写在前面的话,在前人的基础上,重新实践了一遍,有些是截取了部分总结,有些是照搬,原文请注意蓝色超链。
-
安装篇
关于WebLogic的安装,之前通过图形化的安装方式,部署WebService以后,通过不带WSDL地址访问WebService路径,会有一个TEST选项。(稍后补图) 后来项目正式环境没有图形化界面,只能静默安装,结果就没有这个TEST的选项,也不知道是为什么,无从下手该怎么搜索这个问题。
无论是图形化界面还是静默安装INSTALL_TYPE都选择的是一样的,为什么会出现这样的问题?百思不得其解。
静默安装的配置文件 (参考地址)
图形化安装
既然扯到静默安装,就多扯两句吧。静默安装后,再创建Domains 时有可能会出现如下状况。
通过前人栽树,将路径补充完整。类似这样的命令解决此问题
java -cp /app/Oracle/Middleware/wlserver/modules/features/*:/app/Oracle/Middleware/wlserver/modules/* weblogic.Server
20161116 又偷懒了几天,不知道今天能否更新完,发现图片截取的太宽了,导致部分显示不全,原来模板这东西也需要与时俱进啊。
-
SSL证书
-
生成证书
项目快要上线了,来了一波第三方测试,被要求WebLogic启用SSL登录,并且需要修改控制台的默认登录路径。
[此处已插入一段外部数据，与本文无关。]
(** Rows with other ids leave the finished instances in place and add only
    instances with other ids. *)
Lemma consume_others rows : forall finished current,
  Forall (fun row => row_id row <> p) rows ->
  instance_id current <> p ->
  exists extra current',
    fold_left step rows (finished, Some current) = (finished ++ extra, Some current')
    /\ Forall (fun instance => instance_id instance <> p) extra
    /\ instance_id current' <> p.
Proof.
  induction rows as [|row rows IH]; intros finished current Hrows Hcurrent.
  - exists [], current. now rewrite app_nil_r.
  - apply Forall_cons in Hrows as [Hrow Hrows]. cbn [fold_left].
    unfold consume_step at 2. cbn [fst snd]. unfold consumeRow.
    destruct (String.eqb (row_id row) (instance_id current)).
    + apply IH; assumption.
    + destruct (IH (finished ++ [current]) (fresh_instance row) Hrows Hrow)
        as (extra & current' & Hfold & Hextra & Hcurrent').
      exists (current :: extra), current'. rewrite Hfold, <- app_assoc.
      split_and!; [reflexivity | now apply Forall_cons | assumption].
Qed.

(** The rows before a block: whatever they fold into has other ids. *)
Lemma consume_before rows :
  Forall (fun row => row_id row <> p) rows ->
  rows = [] \/
  exists extra current,
    fold_left step rows ([], None) = (extra, Some current)
    /\ Forall (fun instance => instance_id instance <> p) extra
    /\ instance_id current <> p.
Proof.
  destruct rows as [|row rows]; [now left|]. intros Hrows. right.
  apply Forall_cons in Hrows as [Hrow Hrows]. cbn [fold_left].
  destruct (consume_others rows [] (fresh_instance row) Hrows Hrow)
    as (extra & current & Hfold & Hextra & Hcurrent).
  now exists extra, current.
Qed.
Lemma pull_volumes_spec (e : Extractor.t) (srcs : list loc) : forall i acc h,
  (forall j l, srcs !! j = Some l -> Extractor.get_t e (i + Z.of_nat j) = Return l) ->
  pull_volumes e i (length srcs) acc h =
    (copy_all h srcs, Return (acc ++ seq (length h) (length srcs))).
Proof.
  induction srcs as [|l rest IH]; intros i acc h Hget; cbn [length pull_volumes copy_all seq].
  - now rewrite app_nil_r.
  - pose proof (Hget 0%nat l eq_refl) as H0. cbn in H0. rewrite Z.add_0_r in H0.
    unfold bind at 1, lift. rewrite H0.
    unfold bind at 1. cbn [deepcopy alloc fst].
    rewrite IH.
    + rewrite length_app. cbn [length]. rewrite Nat.add_1_r, <- app_assoc. reflexivity.
    + intros j k Hj. replace (i + 1 + Z.of_nat j) with (i + Z.of_nat (S j)) by lia.
      now apply Hget.
Qed.
(** * mt-rnn: the data-preparation and training-orchestration pipeline of
    [train.py], embedded in Rocq.

    Conventions of the embedding
    - a Python 2 [str] is a [string] (a sequence of 8-bit characters);
    - a Python [int] is a [Z]; lengths and list positions are [nat];
    - a [dict] is a [gmap]; a lookup that misses raises [KeyError];
    - the learning rate and the coverage ratio, floats that the script
      only halves, divides once and compares, are rationals [Q];
    - the validation loss, which the model returns, is a [float]: a
      rational, an infinity or NaN, compared as Python compares floats;
    - a [float32] cell of an embedding matrix is its 32-bit pattern;
    - a call that can raise returns an [outcome]. *)

From Stdlib Require Import Ascii String QArith Qround.
From stdpp Require Import base option list numbers strings gmap fin_maps.

Local Open Scope string_scope.
Local Open Scope Z_scope.
Local Open Scope list_scope.

(** ** Outcomes of a call *)

Inductive exn : Type :=
  | TypeError | KeyError | IndexError | ValueError | AssertionError
  | UnicodeDecodeError.

Inductive outcome (A : Type) : Type :=
  | Ok (a : A)          (* the call returns [a] *)
  | Raise (e : exn)     (* the call raises [e] *)
  | Hang.               (* the call never returns *)
Arguments Ok {A} a.
Arguments Raise {A} e.
Arguments Hang {A}.

#[global] Instance outcome_ret : MRet outcome := λ A a, Ok a.
#[global] Instance outcome_bind : MBind outcome := λ A B k m,
  match m with
  | Ok a => k a
  | Raise e => Raise e
  | Hang => Hang
  end.

Definition from_opt {A} (e : exn) (o : option A) : outcome A :=
  match o with Some a => Ok a | None => Raise e end.

(** ** Strings: [strip], [split()], [split("|||")] *)

Fixpoint lstrip (s : string) : string :=
  match s with
  | String c s' => if Ascii.is_space c then lstrip s' else s
  | EmptyString => EmptyString
  end.

Fixpoint rstrip (s : string) : string :=
  match s with
  | String c s' =>
      match rstrip s' with
      | EmptyString => if Ascii.is_space c then EmptyString else String c EmptyString
      | r => String c r
      end
  | EmptyString => EmptyString
  end.

(** [s.strip()]: leading and trailing whitespace removed. *)
Definition strip (s : string) : string := rstrip (lstrip s).

(** [s.split()]: the maximal runs of non-whitespace characters. *)
Definition split (s : string) : list string := String.words s.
领导们肯定是不会在这上面花钱了,因为非必须嘛,只是为了通过测试,于是乎,度娘来帮忙,自制证书...
因为已经在Linux和HPXU上实验过,此处以Ubantu为例
openssl.cnf文件内容(和原文的一样,我只是改了部分提示信息)
# # OpenSSL configuration file # # Working directory dir = . [ ca ] default_ca = CA_default [ CA_default ] serial = $dir/serial database = $dir/certindex.txt new_certs_dir = $dir/certs certificate = $dir/cacert.pem private_key = $dir/private/cakey.pem default_days = 365 default_md = sha1 preserve = no email_in_dn = no nameopt = default_ca certopt = default_ca policy = policy_match [ policy_match ] countryName = match stateOrProvinceName = match organizationName = match organizationalUnitName = optional commonName = supplied emailAddress = optional [ req ] default_bits = 2048 # Size of keys default_keyfile = key.pem # name of generated keys default_md = sha1 # message digest algorithm string_mask = nombstr # permitted characters distinguished_name = req_distinguished_name req_extensions = v3_req [ req_distinguished_name ] # Variable name Prompt string #------------------------- ---------------------------------- 0.organizationName = Organization Name (company) organizationalUnitName = Organizational Unit Name (department, division) emailAddress = Email Address emailAddress_max = 40 localityName = Locality Name (city, district) stateOrProvinceName = State or Province Name (full name) countryName = Country Name (2 letter code) countryName_min = 2 countryName_max = 2 commonName = Common Name (hostname, IP, or your name) commonName_max = 64 # Default values for the above, for consistency and less typing. # Variable name Value #------------------------ ------------------------------ 0.organizationName_default = ENDLESS organizationalUnitName_default = EBILL emailAddress_default = [email protected] localityName_default = Shanghai stateOrProvinceName_default = Shanghai countryName_default = CN [ v3_ca ] basicConstraints = CA:TRUE subjectKeyIdentifier = hash authorityKeyIdentifier = keyid:always,issuer:always [ v3_req ] basicConstraints = CA:FALSE subjectKeyIdentifier = hash [ my_v3_ext ] basicConstraints = CA:true [ policy_anything ] countryName = optional stateOrProvinceName = optional localityName = optional organizationName = optional organizationalUnitName = optional commonName = supplied emailAddress = optional
openssl.cnf
openssl req -new -x509 -extensions v3_ca -keyout private/cakey.pem -out cacert.pem -days 3650 -config ./openssl.cnf
此处的提示信息(红框部分)和前者文件openssl.cnf中的配置相关,有兴趣的可以自行研究。密码需要牢记,后面会用到。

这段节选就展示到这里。